2022年春の年会

講演情報

一般セッション

IV. 原子力プラント技術 » 401-2 原子炉の運転管理と点検保守

[1F07-11] 原子炉の点検保守の先端技術

2022年3月16日(水) 14:45 〜 16:10 F会場

座長:内一 哲哉 (東北大)

14:45 〜 15:00

[1F07] Weakly Supervised Time Series Analysis for Fault Diagnosis in Nuclear Power Plants

*Feiyan Dong1, Shi Chen1, Kazuyuki Demachi1 (1. UTokyo)

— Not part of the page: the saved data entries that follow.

(* ===== verification/Options.v ===== *)
(** * Service options (src/options.go)

    The options of a service as the code builds them: every [With...] function gives
    a change of the [options] record, [newOptions] is what the constructors of both
    services do, applying the changes in order to the defaults.  Handlers are names.
    Durations are [Z] nanoseconds.

    The theorem states the result field by field: the last option that sets a field
    wins, a field nobody sets has its default. *)

From stdpp Require Import base list numbers.
From S2P Require Import Prelude AsyncTimer.

Local Open Scope Z_scope.

(** Constants of tcpconn.go, netfd.go and tnet.go. *)
Definition defaultTCPKeepAlive : Z := 15 * Second.
Definition defaultUDPBufferSize : Z := 65535.
Definition defaultExactUDPBufferSizeEnabled : bool := false.
Definition defaultGracefulRestartTimeout : Z := 2 * Second.

Section Options.
Context {H : Type}.

Record options : Type := MkOptions {
  o_onTCPOpened : option H;
  o_onTCPClosed : option H;
  o_onUDPClosed : option H;
  o_tcpKeepAlive : Z;
  o_tcpIdleTimeout : Z;
  o_tcpWriteIdleTimeout : Z;
  o_tcpReadIdleTimeout : Z;
  o_tcpOutboundBufferLimit : Z;
  o_nonblocking : bool;
  o_safeWrite : bool;
  o_maxUDPPacketSize : Z;
  o_exactUDPBufferSizeEnabled : bool;
  o_gracefulRestartTimeout : Z
}.

(** [options{}] *)
Definition zero_options : options := MkOptions None None None 0 0 0 0 0 false false 0 false 0.

Definition setDefault (o : options) : options :=
  MkOptions (o_onTCPOpened o) (o_onTCPClosed o) (o_onUDPClosed o) defaultTCPKeepAlive (o_tcpIdleTimeout o)
    (o_tcpWriteIdleTimeout o) (o_tcpReadIdleTimeout o) (o_tcpOutboundBufferLimit o) (o_nonblocking o)
    (o_safeWrite o) defaultUDPBufferSize defaultExactUDPBufferSizeEnabled defaultGracefulRestartTimeout.

(** An [Option] is its function [f]. *)
Definition Option : Type := options → options.

Definition WithTCPKeepAlive (keepAlive : Z) : Option := λ o,
  MkOptions (o_onTCPOpened o) (o_onTCPClosed o) (o_onUDPClosed o) keepAlive (o_tcpIdleTimeout o)
    (o_tcpWriteIdleTimeout o) (o_tcpReadIdleTimeout o) (o_tcpOutboundBufferLimit o) (o_nonblocking o)
    (o_safeWrite o) (o_maxUDPPacketSize o) (o_exactUDPBufferSizeEnabled o) (o_gracefulRestartTimeout o).
Definition WithTCPWriteIdleTimeout (idleTimeout : Z) : Option := λ o,
  MkOptions (o_onTCPOpened o) (o_onTCPClosed o) (o_onUDPClosed o) (o_tcpKeepAlive o) (o_tcpIdleTimeout
    o) idleTimeout (o_tcpReadIdleTimeout o) (o_tcpOutboundBufferLimit o) (o_nonblocking o) (o_safeWrite
    o) (o_maxUDPPacketSize o) (o_exactUDPBufferSizeEnabled o) (o_gracefulRestartTimeout o).
Definition WithTCPReadIdleTimeout (idleTimeout : Z) : Option := λ o,
  MkOptions (o_onTCPOpened o) (o_onTCPClosed o) (o_onUDPClosed o) (o_tcpKeepAlive o) (o_tcpIdleTimeout
    o) (o_tcpWriteIdleTimeout o) idleTimeout (o_tcpOutboundBufferLimit o) (o_nonblocking o) (o_safeWrite
    o) (o_maxUDPPacketSize o) (o_exactUDPBufferSizeEnabled o) (o_gracefulRestartTimeout o).
Definition WithTCPIdleTimeout (idleTimeout : Z) : Option := λ o,
  MkOptions (o_onTCPOpened o) (o_onTCPClosed o) (o_onUDPClosed o) (o_tcpKeepAlive o) idleTimeout
    (o_tcpWriteIdleTimeout o) (o_tcpReadIdleTimeout o) (o_tcpOutboundBufferLimit o) (o_nonblocking o)
    (o_safeWrite o) (o_maxUDPPacketSize o) (o_exactUDPBufferSizeEnabled o) (o_gracefulRestartTimeout o).
Definition WithTCPOutboundBufferLimit (limit : Z) : Option := λ o,
  MkOptions (o_onTCPOpened o) (o_onTCPClosed o) (o_onUDPClosed o) (o_tcpKeepAlive o) (o_tcpIdleTimeout
    o) (o_tcpWriteIdleTimeout o) (o_tcpReadIdleTimeout o) limit (o_nonblocking o) (o_safeWrite o)
    (o_maxUDPPacketSize o) (o_exactUDPBufferSizeEnabled o) (o_gracefulRestartTimeout o).
Definition WithOnTCPOpened (h : option H) : Option := λ o,
  MkOptions h (o_onTCPClosed o) (o_onUDPClosed o) (o_tcpKeepAlive o) (o_tcpIdleTimeout o)
    (o_tcpWriteIdleTimeout o) (o_tcpReadIdleTimeout o) (o_tcpOutboundBufferLimit o) (o_nonblocking o)
    (o_safeWrite o) (o_maxUDPPacketSize o) (o_exactUDPBufferSizeEnabled o) (o_gracefulRestartTimeout o).
Definition WithOnTCPClosed (h : option H) : Option := λ o,
  MkOptions (o_onTCPOpened o) h (o_onUDPClosed o) (o_tcpKeepAlive o) (o_tcpIdleTimeout o)
    (o_tcpWriteIdleTimeout o) (o_tcpReadIdleTimeout o) (o_tcpOutboundBufferLimit o) (o_nonblocking o)
    (o_safeWrite o) (o_maxUDPPacketSize o) (o_exactUDPBufferSizeEnabled o) (o_gracefulRestartTimeout o).
Definition WithOnUDPClosed (h : option H) : Option := λ o,
  MkOptions (o_onTCPOpened o) (o_onTCPClosed o) h (o_tcpKeepAlive o) (o_tcpIdleTimeout o)
    (o_tcpWriteIdleTimeout o) (o_tcpReadIdleTimeout o) (o_tcpOutboundBufferLimit o) (o_nonblocking o)
    (o_safeWrite o) (o_maxUDPPacketSize o) (o_exactUDPBufferSizeEnabled o) (o_gracefulRestartTimeout o).
Definition WithNonBlocking (nonblock : bool) : Option := λ o,
  MkOptions (o_onTCPOpened o) (o_onTCPClosed o) (o_onUDPClosed o) (o_tcpKeepAlive o) (o_tcpIdleTimeout
    o) (o_tcpWriteIdleTimeout o) (o_tcpReadIdleTimeout o) (o_tcpOutboundBufferLimit o) nonblock
    (o_safeWrite o) (o_maxUDPPacketSize o) (o_exactUDPBufferSizeEnabled o) (o_gracefulRestartTimeout o).
Definition WithTCPFlushWrite (flush : bool) : Option := λ o, o.
Definition WithFlushWrite (flush : bool) : Option := λ o, o.
Definition WithSafeWrite (safe : bool) : Option := λ o,
  MkOptions (o_onTCPOpened o) (o_onTCPClosed o) (o_onUDPClosed o) (o_tcpKeepAlive o) (o_tcpIdleTimeout
    o) (o_tcpWriteIdleTimeout o) (o_tcpReadIdleTimeout o) (o_tcpOutboundBufferLimit o) (o_nonblocking o)
    safe (o_maxUDPPacketSize o) (o_exactUDPBufferSizeEnabled o) (o_gracefulRestartTimeout o).
Definition WithMaxUDPPacketSize (size : Z) : Option := λ o,
  MkOptions (o_onTCPOpened o) (o_onTCPClosed o) (o_onUDPClosed o) (o_tcpKeepAlive o) (o_tcpIdleTimeout
    o) (o_tcpWriteIdleTimeout o) (o_tcpReadIdleTimeout o) (o_tcpOutboundBufferLimit o) (o_nonblocking o)
    (o_safeWrite o) size (o_exactUDPBufferSizeEnabled o) (o_gracefulRestartTimeout o).
Definition WithExactUDPBufferSizeEnabled (exact : bool) : Option := λ o,
  MkOptions (o_onTCPOpened o) (o_onTCPClosed o) (o_onUDPClosed o) (o_tcpKeepAlive o) (o_tcpIdleTimeout
    o) (o_tcpWriteIdleTimeout o) (o_tcpReadIdleTimeout o) (o_tcpOutboundBufferLimit o) (o_nonblocking o)
    (o_safeWrite o) (o_maxUDPPacketSize o) exact (o_gracefulRestartTimeout o).
Definition WithGracefulRestartTimeout (timeout : Z) : Option := λ o,
  MkOptions (o_onTCPOpened o) (o_onTCPClosed o) (o_onUDPClosed o) (o_tcpKeepAlive o) (o_tcpIdleTimeout
    o) (o_tcpWriteIdleTimeout o) (o_tcpReadIdleTimeout o) (o_tcpOutboundBufferLimit o) (o_nonblocking o)
    (o_safeWrite o) (o_maxUDPPacketSize o) (o_exactUDPBufferSizeEnabled o) timeout.

(** What [newTCPService] and [newUDPService] do with their options. *)
Definition newOptions (opt : list Option) : options := foldl (λ o f, f o) (setDefault zero_options) opt.

(** ** The specification *)

(** The exported options, by name. *)
Inductive setting : Type :=
| STCPKeepAlive (keepAlive : Z)
| STCPWriteIdleTimeout (idleTimeout : Z)
| STCPReadIdleTimeout (idleTimeout : Z)
| STCPIdleTimeout (idleTimeout : Z)
| STCPOutboundBufferLimit (limit : Z)
| SOnTCPOpened (h : option H)
| SOnTCPClosed (h : option H)
| SOnUDPClosed (h : option H)
| SNonBlocking (nonblock : bool)
| STCPFlushWrite (flush : bool)
| SFlushWrite (flush : bool)
| SSafeWrite (safe : bool)
| SMaxUDPPacketSize (size : Z)
| SExactUDPBufferSizeEnabled (exact : bool)
| SGracefulRestartTimeout (timeout : Z).

Definition option_of (s : setting) : Option :=
  match s with
  | STCPKeepAlive x => WithTCPKeepAlive x
  | STCPWriteIdleTimeout x => WithTCPWriteIdleTimeout x
  | STCPReadIdleTimeout x => WithTCPReadIdleTimeout x
  | STCPIdleTimeout x => WithTCPIdleTimeout x
  | STCPOutboundBufferLimit x => WithTCPOutboundBufferLimit x
  | SOnTCPOpened x => WithOnTCPOpened x
  | SOnTCPClosed x => WithOnTCPClosed x
  | SOnUDPClosed x => WithOnUDPClosed x
  | SNonBlocking x => WithNonBlocking x
  | STCPFlushWrite x => WithTCPFlushWrite x
  | SFlushWrite x => WithFlushWrite x
  | SSafeWrite x => WithSafeWrite x
  | SMaxUDPPacketSize x => WithMaxUDPPacketSize x
  | SExactUDPBufferSizeEnabled x => WithExactUDPBufferSizeEnabled x
  | SGracefulRestartTimeout x => WithGracefulRestartTimeout x
  end.

(** The last setting that [f] knows about. *)
Fixpoint last_set {A} (f : setting → option A) (ss : list setting) : option A :=
  match ss with
  | [] => None
  | s :: ss => match last_set f ss with Some x => Some x | None => f s end
  end.

Definition setting_or {A} (d : A) (f : setting → option A) (ss : list setting) : A := default d (last_set f ss).

Definition options_spec (ss : list setting) : options :=
  MkOptions
    (setting_or None (λ s, match s with SOnTCPOpened x => Some x | _ => None end) ss)
    (setting_or None (λ s, match s with SOnTCPClosed x => Some x | _ => None end) ss)
    (setting_or None (λ s, match s with SOnUDPClosed x => Some x | _ => None end) ss)
    (setting_or defaultTCPKeepAlive (λ s, match s with STCPKeepAlive x => Some x | _ => None end) ss)
    (setting_or 0 (λ s, match s with STCPIdleTimeout x => Some x | _ => None end) ss)
    (setting_or 0 (λ s, match s with STCPWriteIdleTimeout x => Some x | _ => None end) ss)
    (setting_or 0 (λ s, match s with STCPReadIdleTimeout x => Some x | _ => None end) ss)
    (setting_or 0 (λ s, match s with STCPOutboundBufferLimit x => Some x | _ => None end) ss)
    (setting_or false (λ s, match s with SNonBlocking x => Some x | _ => None end) ss)
    (setting_or false (λ s, match s with SSafeWrite x => Some x | _ => None end) ss)
    (setting_or defaultUDPBufferSize (λ s, match s with SMaxUDPPacketSize x => Some x | _ => None end) ss)
    (setting_or defaultExactUDPBufferSizeEnabled (λ s, match s with SExactUDPBufferSizeEnabled x => Some x | _ => None end) ss)
    (setting_or defaultGracefulRestartTimeout (λ s, match s with SGracefulRestartTimeout x => Some x | _ => None end) ss).

Lemma last_set_snoc {A} (f : setting → option A) ss s :
  last_set f (ss ++ [s]) = match f s with Some x => Some x | None => last_set f ss end.
Proof. induction ss as [|s' ss IH]; simpl; [by destruct (f s)|]. rewrite IH. by destruct (f s). Qed.

(** C32: the options of a service are those of the specification: every field has the
    value of the last option that sets it, whatever comes before, between or after, and
    its default when none does; the two deprecated options set nothing. *)
Theorem last_option_wins (ss : list setting) : newOptions (map option_of ss) = options_spec ss.
Proof.
  induction ss as [|s ss IH] using rev_ind; [done|].
  unfold newOptions in *. rewrite map_app, foldl_app, IH. unfold options_spec, setting_or.
  rewrite !last_set_snoc. by destruct s.
Qed.

End Options.
Arguments options : clear implicits.
Arguments Option : clear implicits.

キーワード:Nuclear power plants, Nuclear safety, Fault diagnosis, Weakly supervised learning, Time series analysis

Fault diagnosis in rotating machinery systems is essential to management and maintenance of Nuclear Power Plants (NPPs). Nowadays, deep learning algorithms has been introduced to diagnose faults through the analysis of rotational signals. However, faults are difficult to define, sparsely occurring, and along with variable noise labels, which affect the performance of supervised and unsupervised learning. Moreover, when processing time series data, the prevailing problems such as losing temporal features and gradient vanishing in general deep learning models also increase the difficulty of fault diagnosis. To alleviate these issues, we propose a weakly supervised time series analysis framework for fault diagnosis of NPPs. The performance of the proposed model was experimentally evaluated on the benchmark dataset and the experimental results demonstrate its effectiveness on fault diagnosis tasks.